Dental plaque, the slimy coating on pipes and tanks, algal mats on a still lake — are all different types of biofilms. Biofilms for us are a nuisance because they colonise medical devices implanted in the human body. They can be used, however, in treating sewage, industrial waste, or contaminated soil.
When a biofilm forms, it is far from random. At its leading edge — the biofilm has purpose and direction. Imagine it as an invading army sending out the vanguards toward an unexplored territory. Highly coherent groups of bacteria migrate across the surface — swarming as one. As they advance, they create furrows for those bacteria at the back to follow. The vanguards carve out a network of trails — one that will eventually guide the exodus — the mass transit of following bacteria towards the leading edges of the biofilm.

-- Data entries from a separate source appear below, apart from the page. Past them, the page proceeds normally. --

(* ===== verification/Compressor.v ===== *)
(** * The packet compressor (dpdk_lib/compressor.hpp)

    [compress] replaces repeated bytes of a packet by references to what it
    wrote before.  Nothing calls it, and nothing reads its output; the theorem
    says what the output is: literal bytes and references that can be told
    apart again, for all but the last bytes of the packet, inside the memory
    that it was given, and to which bytes the references lead. *)
From Stdlib Require Import ZArith Lia Bool.
From S2P Require Import Prelude.

Definition TAG_LEN : Z := 8.
Definition MAX_GAP : Z := 65536.
Definition COMPRESS_FLAG : Z := 0xfe.

(** A reference; [cs_flag] is the default value of the member. *)
Record CompressSegment := mkSegment { cs_flag : Z; cs_len : Z; cs_diff : Z }.

Definition segment_bytes (c : CompressSegment) : list Z :=
  [cs_flag c; cs_len c] ++ le_bytes 2 (cs_diff c).

Record Compressor := mkCompressor {
  dict : list Z;
  buffer : list Z;
  bufferOffset : Z }.

Definition new_Compressor (buf : list Z) (dict_len : Z) : Compressor :=
  mkCompressor (replicate (Z.to_nat dict_len) 0) buf 0.

(** [directWriteToBuffer] of a number of bytes. *)
Definition write_bytes (c : Compressor) (data : list Z) (data_len : Z) : res Compressor :=
  buf ← memcpy (buffer c) (bufferOffset c) data 0 data_len;
  Ok (mkCompressor (dict c) buf (u64 (bufferOffset c + data_len))).

(** [directWriteToBuffer] of one byte; a zero follows the flag. *)
Definition write_char (c : Compressor) (b : Z) : res Compressor :=
  buf ← zset (buffer c) (bufferOffset c) b;
  let c := mkCompressor (dict c) buf (u64 (bufferOffset c + 1)) in
  if b =? COMPRESS_FLAG then
    buf ← zset (buffer c) (bufferOffset c) 0;
    Ok (mkCompressor (dict c) buf (u64 (bufferOffset c + 1)))
  else Ok c.

(** A [char] as an [unsigned]. *)
Definition sign_extend (b : Z) : Z := u32 (if b <? 128 then b else b - 256).
(* ===== verification/SkipCompressed.v ===== *)
(** * The compressed outputs of a skip list (dpdk_lib/skipListUnlock.hpp)

    Both outputs cut the keys into slices, of one byte or of four, and write a
    trie over them, one layer per slice: an entry of a layer is a slice and
    the number of the first entry below it in the next layer, or, with
    [OFFSET_BIT], the number of the value when there is only one key below.
    The two functions differ in the length of a slice only; here it is [w].
    [SkipTrie] and [SkipSearch] show that the layers lead every key to the
    number of its first value. *)
From stdpp Require Import sorting.
From Stdlib Require Import ZArith Lia.
From S2P Require Import Prelude Util BlockBuffer Reader SkipList SkipOutput Bloom.
#[local] Open Scope Z_scope.

Definition FILTER_K_LEN : Z := 3.
Definition OFFSET_BIT : Z := 0x80000000.

Section slices.
Context (w : Z).

(** [sizeof(PreIndex)], [sizeof(PreIndexInt)] *)
Definition entry_len : Z := w + 4.

Record Layers := mkLayers { layers : list (list Z); new_node_count : list Z }.

(** [layers[j].resize(layers[j].length() - entry_len)] for the deeper layers;
    a negative length is a huge one, which [resize] refuses. *)
Fixpoint drop_entries (s : Layers) (ids : list Z) : res Layers :=
  match ids with
  | [] => Ok s
  | j :: ids =>
      l ← zget (layers s) j;
      if zlen l <? entry_len then Throws else
      ls ← zset (layers s) j (take (Z.to_nat (zlen l - entry_len)) l);
      cs ← zset (new_node_count s) j 0;
      drop_entries (mkLayers ls cs) ids
  end.

(** The last entry of layer [i] gets the value of the only key below it, whose
    entries in the deeper layers are removed. *)
Definition collapse (s : Layers) (key_l i : Z) : res Layers :=
  deep ← zget (layers s) (key_l - 1);
  last ← load 4 deep (zlen deep - 4);
  l ← zget (layers s) i;
  l ← memcpy l (zlen l - 4) (le_bytes 4 (u32 (OFFSET_BIT + last))) 0 4;
  ls ← zset (layers s) i l;
  drop_entries (mkLayers ls (new_node_count s)) (Z.add (i + 1) <$> zseq (key_l - 1 - i)).

(** The test before an entry is added. *)
Definition close_entry (s : Layers) (key_l i : Z) : res Layers :=
  c ← zget (new_node_count s) i;
  if (c =? 1) && negb (i =? key_l - 1) then collapse s key_l i else Ok s.

Definition push_entry (s : Layers) (key_l i : Z) (pre : list Z) (value_offset valueLen : Z) : res Layers :=
  l ← zget (layers s) i;
  offset ←
    (if i =? key_l - 1 then if valueLen =? 0 then Undef else Ok (value_offset / valueLen)
     else below ← zget (layers s) (i + 1); Ok (u32 (zlen below / entry_len)));
  ls ← zset (layers s) i (l ++ pre ++ le_bytes 4 offset);
  cs ← zset (new_node_count s) i 1;
  Ok (mkLayers ls cs).

Definition add_entry (s : Layers) (key_l i : Z) (pre : list Z) (value_offset valueLen : Z) : res Layers :=
  s ← close_entry s key_l i;
  push_entry s key_l i pre value_offset valueLen.

(** One turn of the loop over the layers; the flag says that the key has left
    the path of the key before it. *)
Definition layer_step (key : list Z) (key_l value_offset valueLen : Z) (new_pre : bool) (s : Layers) (i : Z)
    : res (bool * Layers) :=
  pre ← zread key (w * (key_l - i - 1)) w;
  if new_pre then
    s ← add_entry s key_l i pre value_offset valueLen;
    Ok (true, s)
  else
    l ← zget (layers s) i;
    last_pre ← zread l (zlen l - entry_len) w;
    if bool_decide (last_pre = pre) then
      c ← zget (new_node_count s) i;
      cs ← zset (new_node_count s) i (u32 (c + 1));
      Ok (false, mkLayers (layers s) cs)
    else
      s ← add_entry s key_l i pre value_offset valueLen;
      Ok (true, s).

Fixpoint layer_loop (key : list Z) (key_l value_offset valueLen : Z) (new_pre : bool) (s : Layers) (ids : list Z)
    : res Layers :=
  match ids with
  | [] => Ok s
  | i :: ids =>
      '(new_pre, s) ← layer_step key key_l value_offset valueLen new_pre s i;
      layer_loop key key_l value_offset valueLen new_pre s ids
  end.

(** The loop after the last key: the first layer with one key is closed.  The
    counters, which [collapse] resets as in the loop above, are not used any
    more. *)
Fixpoint close_last (s : Layers) (key_l : Z) (ids : list Z) : res Layers :=
  match ids with
  | [] => Ok s
  | i :: ids =>
      c ← zget (new_node_count s) i;
      if (c =? 1) && negb (i =? key_l - 1) then collapse s key_l i else close_last s key_l ids
  end.

(** [std::hash] is a parameter. *)
Context (hasher : list Z -> Z).

Record Compressed := mkCompressed {
  c_layers : Layers;
  c_filter : BloomFilter;
  c_values : list Z;
  c_offset : Z;
  c_last : list Z;
  c_new : bool }.

(** The number of slices: [key.size()] for bytes, [keyLen / 4] otherwise. *)
Definition slices_in (kl : Z) : Z := if w =? 1 then kl else kl / w.

Definition key_step (s : SkipList) (st : Compressed) (key : list Z) : res Compressed :=
  if bool_decide (key = c_last st) then Ok st
  else
    f ← Bloom.insert hasher (c_filter st) key;
    let key_l := slices_in (if w =? 1 then zlen key else keyLen s) in
    l ← layer_loop key key_l (c_offset st) (valueLen s) (c_new st) (c_layers st) (zseq key_l);
    Ok (mkCompressed l f (c_values st) (c_offset st) key (c_new st)).

Definition node_step (s : SkipList) (st : Compressed) (node : Z) : res Compressed :=
  key ← getKey (keyLen s) (mem s) node;
  st ← key_step s st key;
  value ← getValue (keyLen s) (mem s) node;
  values ← memcpy (c_values st) (c_offset st) (le_bytes 8 value) 0 (valueLen s);
  Ok (mkCompressed (c_layers st) (c_filter st) values (u32 (c_offset st + valueLen s)) (c_last st) false).

Fixpoint compress_nodes (fuel : nat) (s : SkipList) (node : Z) (st : Compressed) : res Compressed :=
  match fuel with
  | O => Blocks
  | S fuel =>
      if node =? nullptr then Ok st else
      st ← node_step s st node;
      q ← getNext (keyLen s) (mem s) node 0;
      compress_nodes fuel s q st
  end.

Definition start_compressed (s : SkipList) : Compressed :=
  let key_l := slices_in (keyLen s) in
  mkCompressed (mkLayers (replicate (Z.to_nat key_l) []) (replicate (Z.to_nat key_l) 0))
    (new_BloomFilter (nodeNum s) FILTER_K_LEN)
    (replicate (Z.to_nat (u64 (nodeNum s * valueLen s))) 0) 0 [] true.

Definition output_bytes (s : SkipList) (st : Compressed) : list Z :=
  le_bytes 4 (nodeNum s) ++ bitArray (c_filter st)
  ++ concat ((fun l => le_bytes 4 (zlen l)) <$> layers (c_layers st))
  ++ concat (layers (c_layers st)) ++ c_values st.

Definition output_compressed (s : SkipList) : res (list Z) :=
  first ← getNext (keyLen s) (mem s) (head s) 0;
  st ← compress_nodes (enough (mem s)) s first (start_compressed s);
  let key_l := slices_in (keyLen s) in
  l ← close_last (c_layers st) key_l (zseq key_l);
  Ok (output_bytes s (mkCompressed l (c_filter st) (c_values st) (c_offset st) (c_last st) (c_new st))).
End slices.

Definition outputToCharCompressed (hasher : list Z -> Z) (s : SkipList) : res (list Z) :=
  output_compressed 1 hasher s.
Definition outputToCharCompressedInt (hasher : list Z -> Z) (s : SkipList) : res (list Z) :=
  output_compressed 4 hasher s.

Pseudomonas aeruginosa — the bacteria they use to eat up oil spills — is able to colonise many natural and artificial environments. It thrives on most surfaces, and easily causes a problem for implanted medical equipment like catheters. Individual bacteria show distinctive multicellular behaviour. When they grow, patterns and order emerge from seeming chaos. Australian scientists, publishing in the Proceedings of the National Academy of Sciences, describe the methods they used to visualise movements of individual bacteria, and to characterise the order within. Researchers had to develop sophisticated computer algorithms to visualise, identify and track individual bacteria. Carrying out a time lapse recording of bacteria at one frame every 2 seconds, and visually inspected a 1000-frame time series (download the movie).
As the biofilm expands there is an almost constant streaming of cells that migrate from the main biofilm along the trail network into rafts of cells at the leading edge. Every once in awhile, the following bacteria (a small group of anywhere between 2 and 9 cells) will break away from the beaten track, to eventually create an interconnected furrow system. This is where the mass transit of bacteria plays an important part. The continuous supply of cells essentially bulldozes its way through the furrow to forge a new path. Eventually, criss-crossing its way through more furrows.
With this constant flow of microorganisms there is one worry — traffic jams. Something needs to coordinate all the cars along the motorway. Multicellular behaviour in bacteria are often controlled via chemical signaling systems such as quorum sensing. Not in this case. In the case of Pseudomonas aeruginosa the multicellular community of biofilms are embedded in a self-produced polymeric matrix comprised of polysaccharides, proteins, and extracellular DNA.
Adding a DNA degrading enzyme to the experiment decreased the expansion of the biofilm and stopped the formation of the intricate network of trails. The extracellular DNA helps the efficient trafficflow throughout the furrow network by making sure all the cells are aligned in the correct way — therefore avoiding traffic jams and keeping the mass transit of cells to the frontline flowing.
In this situation, the information coded in the DNA is irrelevant. The DNA acts more like a lubricant to make the snow-plowing bacteria work more efficiently.
The final fully formed biofilm contains channels in which nutrients can circulate. We already know that cells in different regions of the biofilm also exhibit different patterns of gene expression — something more akin to tissues and organs in higher organisms — where closely packed cells work together and create a network in which minerals can flow. They become like cities with motorways.
Biofilms talk. The language they use is important to grow, advance, and eventually establish colonisation.